%%

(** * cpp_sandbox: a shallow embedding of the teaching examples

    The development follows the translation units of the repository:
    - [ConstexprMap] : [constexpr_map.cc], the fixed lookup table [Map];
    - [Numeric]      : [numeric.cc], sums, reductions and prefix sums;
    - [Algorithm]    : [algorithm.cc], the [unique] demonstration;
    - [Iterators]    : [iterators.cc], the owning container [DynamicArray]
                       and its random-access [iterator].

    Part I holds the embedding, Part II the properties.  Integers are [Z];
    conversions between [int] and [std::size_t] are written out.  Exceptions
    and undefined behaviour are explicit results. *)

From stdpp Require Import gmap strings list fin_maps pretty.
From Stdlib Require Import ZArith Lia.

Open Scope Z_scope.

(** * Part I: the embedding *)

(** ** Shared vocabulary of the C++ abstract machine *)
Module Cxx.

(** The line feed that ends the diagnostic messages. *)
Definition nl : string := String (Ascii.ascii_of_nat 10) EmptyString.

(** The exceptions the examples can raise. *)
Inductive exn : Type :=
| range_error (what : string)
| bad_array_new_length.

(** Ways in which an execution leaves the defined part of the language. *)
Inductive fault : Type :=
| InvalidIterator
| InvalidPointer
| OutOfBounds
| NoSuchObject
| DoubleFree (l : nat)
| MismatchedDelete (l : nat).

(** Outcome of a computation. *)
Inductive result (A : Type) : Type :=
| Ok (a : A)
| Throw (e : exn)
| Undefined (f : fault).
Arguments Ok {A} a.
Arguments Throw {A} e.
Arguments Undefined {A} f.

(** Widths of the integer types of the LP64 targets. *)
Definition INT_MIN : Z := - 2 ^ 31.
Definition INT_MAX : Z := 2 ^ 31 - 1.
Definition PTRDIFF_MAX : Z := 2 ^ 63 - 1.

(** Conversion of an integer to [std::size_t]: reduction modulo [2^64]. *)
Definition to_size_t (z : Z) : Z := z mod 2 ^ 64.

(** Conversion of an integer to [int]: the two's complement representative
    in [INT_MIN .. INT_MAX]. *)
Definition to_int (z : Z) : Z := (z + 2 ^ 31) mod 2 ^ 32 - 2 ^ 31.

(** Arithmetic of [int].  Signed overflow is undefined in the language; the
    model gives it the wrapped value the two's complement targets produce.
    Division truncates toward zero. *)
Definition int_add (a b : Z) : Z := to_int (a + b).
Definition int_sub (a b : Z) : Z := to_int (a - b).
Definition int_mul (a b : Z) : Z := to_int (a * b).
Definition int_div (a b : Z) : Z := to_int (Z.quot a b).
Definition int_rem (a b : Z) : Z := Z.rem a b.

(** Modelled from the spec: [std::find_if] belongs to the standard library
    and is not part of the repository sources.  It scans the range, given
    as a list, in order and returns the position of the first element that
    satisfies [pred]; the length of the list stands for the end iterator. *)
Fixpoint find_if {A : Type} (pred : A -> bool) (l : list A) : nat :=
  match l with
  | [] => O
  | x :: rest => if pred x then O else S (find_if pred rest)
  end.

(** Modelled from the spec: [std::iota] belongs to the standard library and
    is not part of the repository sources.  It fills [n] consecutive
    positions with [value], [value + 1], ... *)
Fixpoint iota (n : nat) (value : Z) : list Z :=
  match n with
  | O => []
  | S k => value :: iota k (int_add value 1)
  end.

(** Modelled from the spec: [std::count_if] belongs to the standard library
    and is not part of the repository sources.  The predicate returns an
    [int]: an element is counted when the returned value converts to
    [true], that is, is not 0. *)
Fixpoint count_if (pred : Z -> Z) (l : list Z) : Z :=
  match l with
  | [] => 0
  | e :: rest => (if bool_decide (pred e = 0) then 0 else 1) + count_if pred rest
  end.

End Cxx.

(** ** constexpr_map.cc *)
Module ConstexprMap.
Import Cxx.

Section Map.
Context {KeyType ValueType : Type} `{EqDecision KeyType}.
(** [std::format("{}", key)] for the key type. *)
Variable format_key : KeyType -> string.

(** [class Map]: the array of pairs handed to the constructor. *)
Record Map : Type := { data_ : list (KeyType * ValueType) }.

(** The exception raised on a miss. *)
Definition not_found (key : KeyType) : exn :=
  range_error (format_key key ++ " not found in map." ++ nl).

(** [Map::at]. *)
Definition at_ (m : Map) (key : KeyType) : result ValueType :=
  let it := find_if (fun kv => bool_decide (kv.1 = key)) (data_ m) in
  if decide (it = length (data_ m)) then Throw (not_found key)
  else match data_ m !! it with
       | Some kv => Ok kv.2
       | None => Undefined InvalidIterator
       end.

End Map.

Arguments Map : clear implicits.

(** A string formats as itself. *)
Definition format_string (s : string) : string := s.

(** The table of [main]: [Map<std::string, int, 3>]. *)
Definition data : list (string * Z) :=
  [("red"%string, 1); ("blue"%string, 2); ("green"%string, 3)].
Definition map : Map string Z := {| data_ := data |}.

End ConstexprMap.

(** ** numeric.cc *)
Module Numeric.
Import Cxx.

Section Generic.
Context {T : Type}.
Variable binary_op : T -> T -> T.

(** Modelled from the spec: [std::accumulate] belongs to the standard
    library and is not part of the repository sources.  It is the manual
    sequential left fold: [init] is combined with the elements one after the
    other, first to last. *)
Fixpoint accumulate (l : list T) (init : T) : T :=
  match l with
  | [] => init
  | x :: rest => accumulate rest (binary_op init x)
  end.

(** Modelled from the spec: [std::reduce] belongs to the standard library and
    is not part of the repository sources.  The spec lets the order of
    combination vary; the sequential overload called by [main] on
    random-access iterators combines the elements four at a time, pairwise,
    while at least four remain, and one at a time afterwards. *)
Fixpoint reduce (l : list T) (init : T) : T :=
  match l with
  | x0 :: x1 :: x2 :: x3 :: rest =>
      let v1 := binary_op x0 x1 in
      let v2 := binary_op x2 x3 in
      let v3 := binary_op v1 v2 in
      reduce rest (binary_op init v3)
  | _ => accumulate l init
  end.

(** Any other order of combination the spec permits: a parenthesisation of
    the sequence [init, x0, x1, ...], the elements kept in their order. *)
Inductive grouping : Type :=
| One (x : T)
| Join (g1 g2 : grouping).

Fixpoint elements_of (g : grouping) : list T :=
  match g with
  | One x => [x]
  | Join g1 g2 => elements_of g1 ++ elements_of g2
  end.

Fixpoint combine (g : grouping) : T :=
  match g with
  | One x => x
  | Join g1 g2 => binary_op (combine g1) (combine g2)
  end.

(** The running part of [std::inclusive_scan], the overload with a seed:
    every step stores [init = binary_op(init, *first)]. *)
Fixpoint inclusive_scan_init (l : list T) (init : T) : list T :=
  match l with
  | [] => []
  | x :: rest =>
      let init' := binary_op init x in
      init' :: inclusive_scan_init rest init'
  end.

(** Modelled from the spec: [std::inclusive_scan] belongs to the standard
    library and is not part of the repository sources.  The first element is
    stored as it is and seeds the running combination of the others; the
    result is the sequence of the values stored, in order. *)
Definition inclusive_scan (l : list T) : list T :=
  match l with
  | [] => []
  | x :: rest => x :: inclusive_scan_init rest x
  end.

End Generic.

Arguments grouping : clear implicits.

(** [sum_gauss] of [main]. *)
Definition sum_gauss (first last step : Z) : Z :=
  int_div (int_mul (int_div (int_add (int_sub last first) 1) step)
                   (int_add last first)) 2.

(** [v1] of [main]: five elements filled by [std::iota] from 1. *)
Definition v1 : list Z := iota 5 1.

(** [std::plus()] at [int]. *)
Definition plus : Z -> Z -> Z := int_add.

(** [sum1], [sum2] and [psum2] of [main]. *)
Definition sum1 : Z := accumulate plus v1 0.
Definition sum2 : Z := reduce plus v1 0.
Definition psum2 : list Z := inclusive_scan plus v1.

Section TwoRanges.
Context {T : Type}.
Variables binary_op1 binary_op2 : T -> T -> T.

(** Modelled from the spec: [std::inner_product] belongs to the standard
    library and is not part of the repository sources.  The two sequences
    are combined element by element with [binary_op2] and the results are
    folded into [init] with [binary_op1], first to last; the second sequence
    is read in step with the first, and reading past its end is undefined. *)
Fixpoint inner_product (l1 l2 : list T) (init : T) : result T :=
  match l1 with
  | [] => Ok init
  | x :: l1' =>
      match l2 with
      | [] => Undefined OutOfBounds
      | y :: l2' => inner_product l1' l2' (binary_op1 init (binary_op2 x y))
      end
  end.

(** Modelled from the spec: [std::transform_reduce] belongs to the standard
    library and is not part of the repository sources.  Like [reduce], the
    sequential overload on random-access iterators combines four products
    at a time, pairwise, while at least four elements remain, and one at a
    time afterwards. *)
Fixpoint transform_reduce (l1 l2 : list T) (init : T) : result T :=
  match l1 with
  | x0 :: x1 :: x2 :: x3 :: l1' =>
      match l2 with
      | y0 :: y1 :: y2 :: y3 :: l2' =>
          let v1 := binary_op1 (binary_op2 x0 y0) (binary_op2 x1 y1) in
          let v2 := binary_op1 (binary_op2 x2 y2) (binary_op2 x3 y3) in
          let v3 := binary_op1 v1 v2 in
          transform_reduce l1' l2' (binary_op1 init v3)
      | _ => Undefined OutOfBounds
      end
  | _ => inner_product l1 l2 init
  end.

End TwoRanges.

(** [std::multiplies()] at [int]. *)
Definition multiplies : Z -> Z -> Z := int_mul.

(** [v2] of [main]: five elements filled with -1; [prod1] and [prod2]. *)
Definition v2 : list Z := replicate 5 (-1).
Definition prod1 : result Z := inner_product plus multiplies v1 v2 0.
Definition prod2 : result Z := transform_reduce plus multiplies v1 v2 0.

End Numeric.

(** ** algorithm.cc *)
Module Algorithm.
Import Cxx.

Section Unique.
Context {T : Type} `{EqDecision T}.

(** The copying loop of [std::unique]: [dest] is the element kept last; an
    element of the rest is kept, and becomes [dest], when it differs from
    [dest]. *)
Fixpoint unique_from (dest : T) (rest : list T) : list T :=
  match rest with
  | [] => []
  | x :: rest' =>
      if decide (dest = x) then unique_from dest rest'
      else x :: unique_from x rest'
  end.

%%

- _Aim of the exercise_
Lines in the data that hold "Inductive" are to be counted, and the number alone reported.

- _Result of this task_
4